The first meal on the moon was bread and wine

Fifty years ago, Apollo 11 landed on the moon. Neil Armstrong infamously said when stepping onto the lunar surface, “One small step for a man, one giant leap for mankind.” Armstrong and Buzz Aldrin explored the moon for 21 hours after planting the American flag.

The first meal eaten on the moon was bread and wine as part of one man’s celebration of the Lord’s table. Buzz Aldrin commemorated the occasion by celebrating Holy Communion as Neil Armstrong respectfully looked on. Aldrin did this before him, and Armstrong stepped out of the “Eagle” to walk on the moon.

Aldrin was a senior at the Houston’s Webster Presbyterian Church. In the weeks leading up to the lift-off of the Apollo 11, the pastor of his church, Dean Woodruff, and Aldrin were trying to find the right symbol for the first lunar landing.

Pastor Woodruff then told Aldrin that God reveals Himself in the common elements of everyday life. This includes bread as well as wine. Communion on the moon was Aldrin’s idea. Aldrin wrote that he wanted “communion on the moon as he thought it symbolized that God was revealing Himself too as mankind reached out into the universe.” Aldrin went on to write that there are many in the NASA program who believe that what they’re doing is “part of God’s eternal plan for man.” When Aldrin spoke to Dean about it, Dean was enthusiastic about the idea.
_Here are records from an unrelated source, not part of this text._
Lemma enforce_clamp (i m : str) (p : option str) (st : State) :
  py_in str_eqb i intraday_intervals = true ->
  py_in str_eqb m [u "max"; u "period"] && py_in opt_str_eqb p longish = true ->
  enforce_yahoo_limits i m p st
    = (Ok (u "period", Some (if str_eqb i (u "1m") then u "7d" else u "60d")),
       mkState (world st) (cfg st)
         (trace st ++ [EvLog (if str_eqb i (u "1m") then line_clamp_7d
                              else line_clamp_60d)])).
Proof.
  intros Hi Hc. unfold enforce_yahoo_limits. rewrite Hi, Hc. cbn [negb].
  destruct (str_eqb i (u "1m")); reflexivity.
Qed.

(** The enforcer's result does not depend on the state, and it logs at
    most one line. *)
Lemma enforce_account (i m : str) (p : option str) :
  exists m' p' logs,
    (forall st, enforce_yahoo_limits i m p st
                = (Ok (m', p'), mkState (world st) (cfg st) (trace st ++ logs)))
    /\ Forall (fun ev => is_log ev = true) logs
    /\ List.length logs <= 1
    /\ (logs = [] <-> (m', p') = (m, p))
    /\ Forall (fun ev => is_warning_line ev = true) logs.
Proof.
  assert (Hid : forall s : State,
            (Ok (m, p), s)
            = (Ok (m, p), mkState (world s) (cfg s) (trace s ++ []))).
  { intros [w c tr]. simpl. rewrite app_nil_r. reflexivity. }
  destruct (py_in str_eqb i intraday_intervals) eqn:Hi.
  - destruct (py_in str_eqb m [u "max"; u "period"]
              && py_in opt_str_eqb p longish) eqn:Hc.
    + eexists _, _, _. split; [intros st; apply enforce_clamp; assumption|].
      split; [repeat constructor|]. split; [simpl; lia|]. split.
      * split; [discriminate|]. intros E. exfalso.
        apply andb_true_iff in Hc. destruct Hc as [_ Hp].
        injection E as _ Ep. rewrite <- Ep in Hp.
        destruct (str_eqb i (u "1m")); discriminate.
      * constructor; [|constructor].
        destruct (str_eqb i (u "1m")); reflexivity.
    + exists m, p, []. split.
      { intros st. rewrite enforce_no_clamp by assumption. apply Hid. }
      split; [constructor|]. split; [simpl; lia |]. split; [tauto | constructor].
  - exists m, p, []. split.
    { intros st. rewrite enforce_not_intraday by assumption. apply Hid. }
    split; [constructor|]. split; [simpl; lia |]. split; [tauto | constructor].
Qed.

(** One iteration, counted: a non-blank entry costs one provider call and
    two log lines, the fetch line and one line for the outcome, and at
    most one write; a blank entry costs nothing. *)
Lemma step_account (t : str) (st : State) :
  exists w evs,
    process_ticker t st = (Ok tt, mkState w (cfg st) (trace st ++ evs))
    /\ count is_fetch evs = (if nonblank t then 1 else 0)
    /\ count is_log evs = 2 * count is_fetch evs
    /\ count is_write evs <= count is_fetch evs
    /\ Forall (step_event_ok (cfg st) (strip t)) evs
    /\ fetched evs = (if nonblank t then [strip t] else []).
Proof.
  unfold nonblank. destruct (py_not_str (strip t)) eqn:Hb.
  - apply py_not_str_nil in Hb. exists (world st), [].
    rewrite step_blank by assumption. rewrite app_nil_r.
    destruct st; simpl. repeat split; auto.
  - assert (Hne : strip t <> []).
    { intros E. apply py_not_str_nil in E. congruence. }
    destruct (history (strip t) (history_call (cfg st)) (world st))
      as [[[df|]|e] w] eqn:Hh.
    + destruct (df_empty df) eqn:He.
      * exists w, (events_no_data (cfg st) (strip t)).
        rewrite (step_empty _ _ _ _ Hne Hh He).
        repeat split; try (simpl; lia); repeat constructor.
      * destruct (to_csv (csv_friendly df) (out_path (cfg st) (strip t)) w)
          as [[[]|e] w'] eqn:Hw.
        -- exists w', (events_saved (cfg st) (strip t) df).
           rewrite (step_saved _ _ _ _ _ Hne Hh He Hw).
           repeat split; try (simpl; lia); repeat constructor.
        -- exists w', (events_save_error (cfg st) (strip t) df e).
           rewrite (step_save_error _ _ _ _ _ _ Hne Hh He Hw).
           repeat split; try (simpl; lia); repeat constructor.
    + exists w, (events_no_data (cfg st) (strip t)).
      rewrite (step_none _ _ _ Hne Hh).
      repeat split; try (simpl; lia); repeat constructor.
    + exists w, (events_fetch_error (cfg st) (strip t) e).
      rewrite (step_fetch_error _ _ _ _ Hne Hh).
      repeat split; try (simpl; lia); repeat constructor.
Qed.

Lemma loop_account (l : list str) (st : State) :
  exists w evs,
    for_each l process_ticker st = (Ok tt, mkState w (cfg st) (trace st ++ evs))
    /\ count is_fetch evs = List.length (filter nonblank l)
    /\ count is_log evs = 2 * count is_fetch evs
    /\ count is_write evs <= count is_fetch evs
    /\ Forall (fun ev => exists t, In t l /\ step_event_ok (cfg st) (strip t) ev)
              evs
    /\ fetched evs = map strip (filter nonblank l).
Proof.
  revert st. induction l as [|t l IH]; intros st.
  - exists (world st), []. rewrite app_nil_r. destruct st; simpl.
    repeat split; auto.
  - destruct (step_account t st) as (w1 & ev1 & E1 & C1 & L1 & W1 & F1 & T1).
    rewrite for_each_cons, E1. cbn [snd].
    destruct (IH (mkState w1 (cfg st) (trace st ++ ev1)))
      as (w2 & ev2 & E2 & C2 & L2 & W2 & F2 & T2).
    cbn [cfg trace] in E2, F2.
    exists w2, (ev1 ++ ev2). rewrite E2, app_assoc. split; [reflexivity|].
    rewrite !count_app. split.
    { rewrite C1, C2. simpl filter. destruct (nonblank t); reflexivity. }
    split; [lia|]. split; [lia|]. split.
    { apply Forall_app. split.
      + eapply Forall_impl; [|exact F1]. intros ev Hev. exists t. simpl; auto.
      + eapply Forall_impl; [|exact F2]. intros ev (t' & Ht' & Hev).
        exists t'. simpl; auto. }
    unfold fetched in *. rewrite flat_map_app, T1, T2. simpl filter.
    destruct (nonblank t); reflexivity.
Qed.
After touching down on the moon on July 20, 1969, Aldrin pulled out his chalice, wine, and bread and then spoke into the radio. He said, “This is the LM pilot speaking.” He went on to say, “I would like to take this opportunity to ask every person listening in, whoever and wherever they may be, to pause for a moment and contemplate the events of the past few hours and to give thanks in his or her own way.”

This moment was an incredible one for all of humanity as well as religion.